→ **EXERCISE GOAL**: Among the entries below, find all lines that include "made" and copy them.

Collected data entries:
== Segment start ==
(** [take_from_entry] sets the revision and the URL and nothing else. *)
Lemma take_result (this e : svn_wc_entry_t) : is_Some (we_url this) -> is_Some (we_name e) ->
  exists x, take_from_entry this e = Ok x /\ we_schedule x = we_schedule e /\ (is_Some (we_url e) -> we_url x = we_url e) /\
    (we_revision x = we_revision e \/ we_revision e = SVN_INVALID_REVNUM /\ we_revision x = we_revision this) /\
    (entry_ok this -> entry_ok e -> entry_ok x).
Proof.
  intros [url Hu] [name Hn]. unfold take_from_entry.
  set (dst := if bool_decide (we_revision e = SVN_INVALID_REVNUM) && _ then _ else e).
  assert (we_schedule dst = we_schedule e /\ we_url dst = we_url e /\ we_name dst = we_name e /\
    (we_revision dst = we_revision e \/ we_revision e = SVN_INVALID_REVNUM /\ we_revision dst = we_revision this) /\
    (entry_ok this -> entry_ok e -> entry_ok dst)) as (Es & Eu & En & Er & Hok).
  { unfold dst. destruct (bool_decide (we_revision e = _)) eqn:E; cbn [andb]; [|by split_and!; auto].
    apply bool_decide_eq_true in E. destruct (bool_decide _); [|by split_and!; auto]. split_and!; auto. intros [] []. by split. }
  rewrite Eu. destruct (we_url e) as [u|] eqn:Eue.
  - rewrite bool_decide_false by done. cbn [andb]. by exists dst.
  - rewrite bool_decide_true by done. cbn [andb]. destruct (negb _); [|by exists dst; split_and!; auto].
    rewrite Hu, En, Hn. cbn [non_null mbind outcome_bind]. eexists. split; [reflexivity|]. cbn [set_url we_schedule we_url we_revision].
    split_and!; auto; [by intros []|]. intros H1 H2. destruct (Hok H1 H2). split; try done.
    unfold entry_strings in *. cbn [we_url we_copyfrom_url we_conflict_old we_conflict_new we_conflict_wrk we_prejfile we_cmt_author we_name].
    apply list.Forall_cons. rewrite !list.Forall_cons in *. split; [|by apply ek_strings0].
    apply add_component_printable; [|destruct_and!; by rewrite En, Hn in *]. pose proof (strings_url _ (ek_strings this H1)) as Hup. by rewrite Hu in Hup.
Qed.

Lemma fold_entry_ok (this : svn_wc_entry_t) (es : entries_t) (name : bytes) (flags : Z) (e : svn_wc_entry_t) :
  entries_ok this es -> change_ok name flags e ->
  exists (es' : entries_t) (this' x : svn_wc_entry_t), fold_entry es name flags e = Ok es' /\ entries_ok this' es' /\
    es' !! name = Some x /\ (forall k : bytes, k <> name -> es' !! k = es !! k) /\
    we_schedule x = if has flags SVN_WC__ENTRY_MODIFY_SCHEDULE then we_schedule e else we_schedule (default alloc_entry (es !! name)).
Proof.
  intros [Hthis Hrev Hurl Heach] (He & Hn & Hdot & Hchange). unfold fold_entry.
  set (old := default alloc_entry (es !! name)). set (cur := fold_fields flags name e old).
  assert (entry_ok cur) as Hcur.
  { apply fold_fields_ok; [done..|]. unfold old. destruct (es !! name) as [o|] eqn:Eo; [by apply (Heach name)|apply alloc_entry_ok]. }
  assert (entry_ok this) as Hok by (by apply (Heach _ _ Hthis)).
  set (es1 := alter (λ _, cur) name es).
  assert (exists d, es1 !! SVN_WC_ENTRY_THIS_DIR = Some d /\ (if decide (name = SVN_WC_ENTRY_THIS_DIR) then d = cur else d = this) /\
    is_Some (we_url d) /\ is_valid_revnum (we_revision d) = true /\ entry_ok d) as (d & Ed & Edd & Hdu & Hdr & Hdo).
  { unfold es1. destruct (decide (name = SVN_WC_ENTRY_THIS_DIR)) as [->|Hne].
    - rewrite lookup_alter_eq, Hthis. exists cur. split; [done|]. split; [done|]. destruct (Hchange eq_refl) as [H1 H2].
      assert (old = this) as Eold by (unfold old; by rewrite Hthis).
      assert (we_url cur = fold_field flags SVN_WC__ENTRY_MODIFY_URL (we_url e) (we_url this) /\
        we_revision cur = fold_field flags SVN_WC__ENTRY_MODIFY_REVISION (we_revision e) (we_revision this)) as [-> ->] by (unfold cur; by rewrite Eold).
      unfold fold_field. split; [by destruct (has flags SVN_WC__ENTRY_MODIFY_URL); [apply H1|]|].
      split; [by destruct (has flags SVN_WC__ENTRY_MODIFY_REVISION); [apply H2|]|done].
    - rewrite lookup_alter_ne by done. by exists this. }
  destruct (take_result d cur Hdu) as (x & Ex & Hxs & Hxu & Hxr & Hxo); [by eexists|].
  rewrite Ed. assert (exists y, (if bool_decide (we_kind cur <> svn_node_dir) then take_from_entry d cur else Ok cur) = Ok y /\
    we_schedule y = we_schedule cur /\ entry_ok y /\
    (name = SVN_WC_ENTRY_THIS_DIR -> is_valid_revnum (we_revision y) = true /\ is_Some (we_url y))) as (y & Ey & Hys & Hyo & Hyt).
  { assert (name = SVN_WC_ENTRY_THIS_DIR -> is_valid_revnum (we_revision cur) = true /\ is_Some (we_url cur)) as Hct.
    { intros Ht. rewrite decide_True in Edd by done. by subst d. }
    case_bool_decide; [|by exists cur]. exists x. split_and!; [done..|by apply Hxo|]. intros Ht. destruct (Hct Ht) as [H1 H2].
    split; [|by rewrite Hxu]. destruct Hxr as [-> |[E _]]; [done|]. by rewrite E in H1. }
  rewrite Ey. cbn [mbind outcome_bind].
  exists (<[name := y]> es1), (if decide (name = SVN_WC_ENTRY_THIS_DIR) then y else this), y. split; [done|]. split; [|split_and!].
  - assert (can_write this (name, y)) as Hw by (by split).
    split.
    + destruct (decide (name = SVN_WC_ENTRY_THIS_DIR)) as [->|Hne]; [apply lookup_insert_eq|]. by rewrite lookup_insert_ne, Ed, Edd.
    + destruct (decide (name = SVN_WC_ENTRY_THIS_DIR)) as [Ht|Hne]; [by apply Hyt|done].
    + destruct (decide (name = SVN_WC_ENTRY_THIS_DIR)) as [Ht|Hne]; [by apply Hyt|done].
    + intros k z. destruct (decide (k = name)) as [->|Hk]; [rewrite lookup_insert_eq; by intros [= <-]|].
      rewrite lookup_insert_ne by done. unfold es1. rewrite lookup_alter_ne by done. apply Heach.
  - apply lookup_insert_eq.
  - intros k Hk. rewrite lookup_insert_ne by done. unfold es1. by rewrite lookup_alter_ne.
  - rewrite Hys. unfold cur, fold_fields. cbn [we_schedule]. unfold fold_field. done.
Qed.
== Segment end ==
== Segment start ==
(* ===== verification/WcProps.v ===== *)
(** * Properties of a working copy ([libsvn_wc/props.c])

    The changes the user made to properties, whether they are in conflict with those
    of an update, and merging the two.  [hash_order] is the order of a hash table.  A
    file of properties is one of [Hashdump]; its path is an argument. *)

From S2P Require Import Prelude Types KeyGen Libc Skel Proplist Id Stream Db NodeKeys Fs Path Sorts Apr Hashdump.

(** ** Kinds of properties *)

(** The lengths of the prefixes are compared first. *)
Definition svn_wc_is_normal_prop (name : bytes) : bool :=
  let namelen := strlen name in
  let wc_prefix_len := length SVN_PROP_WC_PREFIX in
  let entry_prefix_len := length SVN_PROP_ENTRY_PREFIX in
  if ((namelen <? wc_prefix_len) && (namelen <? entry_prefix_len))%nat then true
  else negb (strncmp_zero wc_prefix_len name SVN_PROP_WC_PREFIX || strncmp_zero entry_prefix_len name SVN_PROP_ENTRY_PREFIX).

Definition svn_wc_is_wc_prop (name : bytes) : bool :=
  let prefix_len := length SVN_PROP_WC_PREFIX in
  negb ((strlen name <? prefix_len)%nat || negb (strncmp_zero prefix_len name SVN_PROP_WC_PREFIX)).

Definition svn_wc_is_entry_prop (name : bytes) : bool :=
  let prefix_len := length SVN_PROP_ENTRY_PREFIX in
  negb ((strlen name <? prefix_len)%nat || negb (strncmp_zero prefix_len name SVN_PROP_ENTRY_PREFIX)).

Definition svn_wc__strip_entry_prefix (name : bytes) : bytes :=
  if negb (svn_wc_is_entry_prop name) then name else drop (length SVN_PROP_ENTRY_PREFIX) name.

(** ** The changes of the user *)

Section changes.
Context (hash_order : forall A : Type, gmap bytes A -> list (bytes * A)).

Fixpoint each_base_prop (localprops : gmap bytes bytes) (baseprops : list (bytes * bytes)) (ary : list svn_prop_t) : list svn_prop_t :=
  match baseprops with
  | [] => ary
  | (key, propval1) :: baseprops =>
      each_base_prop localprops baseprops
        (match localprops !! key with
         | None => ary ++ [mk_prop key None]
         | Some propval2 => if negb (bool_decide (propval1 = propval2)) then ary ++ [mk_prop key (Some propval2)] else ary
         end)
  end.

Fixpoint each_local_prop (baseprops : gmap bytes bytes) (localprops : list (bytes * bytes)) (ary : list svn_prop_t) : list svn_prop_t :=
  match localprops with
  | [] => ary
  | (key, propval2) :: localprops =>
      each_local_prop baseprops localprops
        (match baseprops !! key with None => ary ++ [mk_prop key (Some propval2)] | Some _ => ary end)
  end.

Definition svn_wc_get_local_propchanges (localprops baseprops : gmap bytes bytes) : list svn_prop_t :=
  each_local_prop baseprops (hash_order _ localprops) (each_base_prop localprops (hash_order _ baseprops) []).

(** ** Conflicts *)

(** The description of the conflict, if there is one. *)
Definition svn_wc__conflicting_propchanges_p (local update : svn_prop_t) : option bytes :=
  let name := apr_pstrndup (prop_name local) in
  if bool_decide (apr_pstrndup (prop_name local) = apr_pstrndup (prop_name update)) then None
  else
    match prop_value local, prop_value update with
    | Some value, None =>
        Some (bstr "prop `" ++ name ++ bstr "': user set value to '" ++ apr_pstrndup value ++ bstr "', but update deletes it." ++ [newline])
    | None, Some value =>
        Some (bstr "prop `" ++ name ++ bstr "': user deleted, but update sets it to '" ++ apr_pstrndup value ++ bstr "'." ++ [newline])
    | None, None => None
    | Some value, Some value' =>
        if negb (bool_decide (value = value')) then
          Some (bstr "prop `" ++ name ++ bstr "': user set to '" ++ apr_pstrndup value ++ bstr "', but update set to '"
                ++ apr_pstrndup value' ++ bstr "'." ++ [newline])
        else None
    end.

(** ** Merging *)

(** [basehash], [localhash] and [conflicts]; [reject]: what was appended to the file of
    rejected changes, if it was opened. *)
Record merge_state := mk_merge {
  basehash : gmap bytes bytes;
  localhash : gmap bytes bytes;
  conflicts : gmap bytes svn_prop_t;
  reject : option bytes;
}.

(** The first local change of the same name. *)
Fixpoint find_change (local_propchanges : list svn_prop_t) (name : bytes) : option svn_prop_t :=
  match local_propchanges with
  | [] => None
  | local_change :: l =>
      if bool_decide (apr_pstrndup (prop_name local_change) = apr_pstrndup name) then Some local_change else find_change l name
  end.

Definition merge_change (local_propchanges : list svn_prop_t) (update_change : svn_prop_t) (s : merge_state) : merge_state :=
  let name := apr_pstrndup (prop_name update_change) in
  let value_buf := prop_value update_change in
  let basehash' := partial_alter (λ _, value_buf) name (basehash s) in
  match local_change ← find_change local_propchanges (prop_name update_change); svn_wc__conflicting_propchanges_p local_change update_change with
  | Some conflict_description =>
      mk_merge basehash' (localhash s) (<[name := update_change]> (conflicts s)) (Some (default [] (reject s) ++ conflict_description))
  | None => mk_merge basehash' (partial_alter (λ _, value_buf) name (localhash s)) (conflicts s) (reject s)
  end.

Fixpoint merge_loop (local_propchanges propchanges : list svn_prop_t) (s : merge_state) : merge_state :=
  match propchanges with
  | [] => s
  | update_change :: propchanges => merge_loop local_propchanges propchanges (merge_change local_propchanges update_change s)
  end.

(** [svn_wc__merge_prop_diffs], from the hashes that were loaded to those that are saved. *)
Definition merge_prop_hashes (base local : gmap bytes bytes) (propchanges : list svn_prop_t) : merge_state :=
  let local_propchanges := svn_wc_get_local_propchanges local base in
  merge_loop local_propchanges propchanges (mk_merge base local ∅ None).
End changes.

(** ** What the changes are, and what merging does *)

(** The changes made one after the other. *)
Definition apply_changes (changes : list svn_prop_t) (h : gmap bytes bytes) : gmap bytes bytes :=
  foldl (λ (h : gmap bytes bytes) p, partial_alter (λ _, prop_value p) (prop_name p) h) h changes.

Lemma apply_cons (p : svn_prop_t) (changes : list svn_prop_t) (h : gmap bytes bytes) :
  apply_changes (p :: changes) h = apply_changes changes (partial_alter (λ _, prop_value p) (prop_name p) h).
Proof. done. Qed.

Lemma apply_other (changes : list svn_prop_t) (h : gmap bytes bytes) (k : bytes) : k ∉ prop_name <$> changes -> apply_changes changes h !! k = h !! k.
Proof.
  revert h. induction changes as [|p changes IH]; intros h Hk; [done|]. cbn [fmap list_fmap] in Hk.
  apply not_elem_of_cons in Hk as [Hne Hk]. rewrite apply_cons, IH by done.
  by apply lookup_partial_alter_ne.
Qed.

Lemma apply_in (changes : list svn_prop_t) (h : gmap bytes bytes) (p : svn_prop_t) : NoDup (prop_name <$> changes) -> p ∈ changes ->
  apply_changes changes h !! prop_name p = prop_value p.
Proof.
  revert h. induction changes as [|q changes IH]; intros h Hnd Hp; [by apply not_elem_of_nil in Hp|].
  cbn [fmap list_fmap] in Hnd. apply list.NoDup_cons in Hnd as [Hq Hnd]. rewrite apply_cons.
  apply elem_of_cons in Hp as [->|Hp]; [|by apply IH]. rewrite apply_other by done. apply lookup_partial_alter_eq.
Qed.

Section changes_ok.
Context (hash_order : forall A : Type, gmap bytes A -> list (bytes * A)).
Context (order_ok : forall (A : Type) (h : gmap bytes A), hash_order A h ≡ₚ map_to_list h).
== Segment end ==
→ **EXPECTED ANSWER**:
    The changes the user made to properties, whether they are in conflict with those
(** The changes made one after the other. *)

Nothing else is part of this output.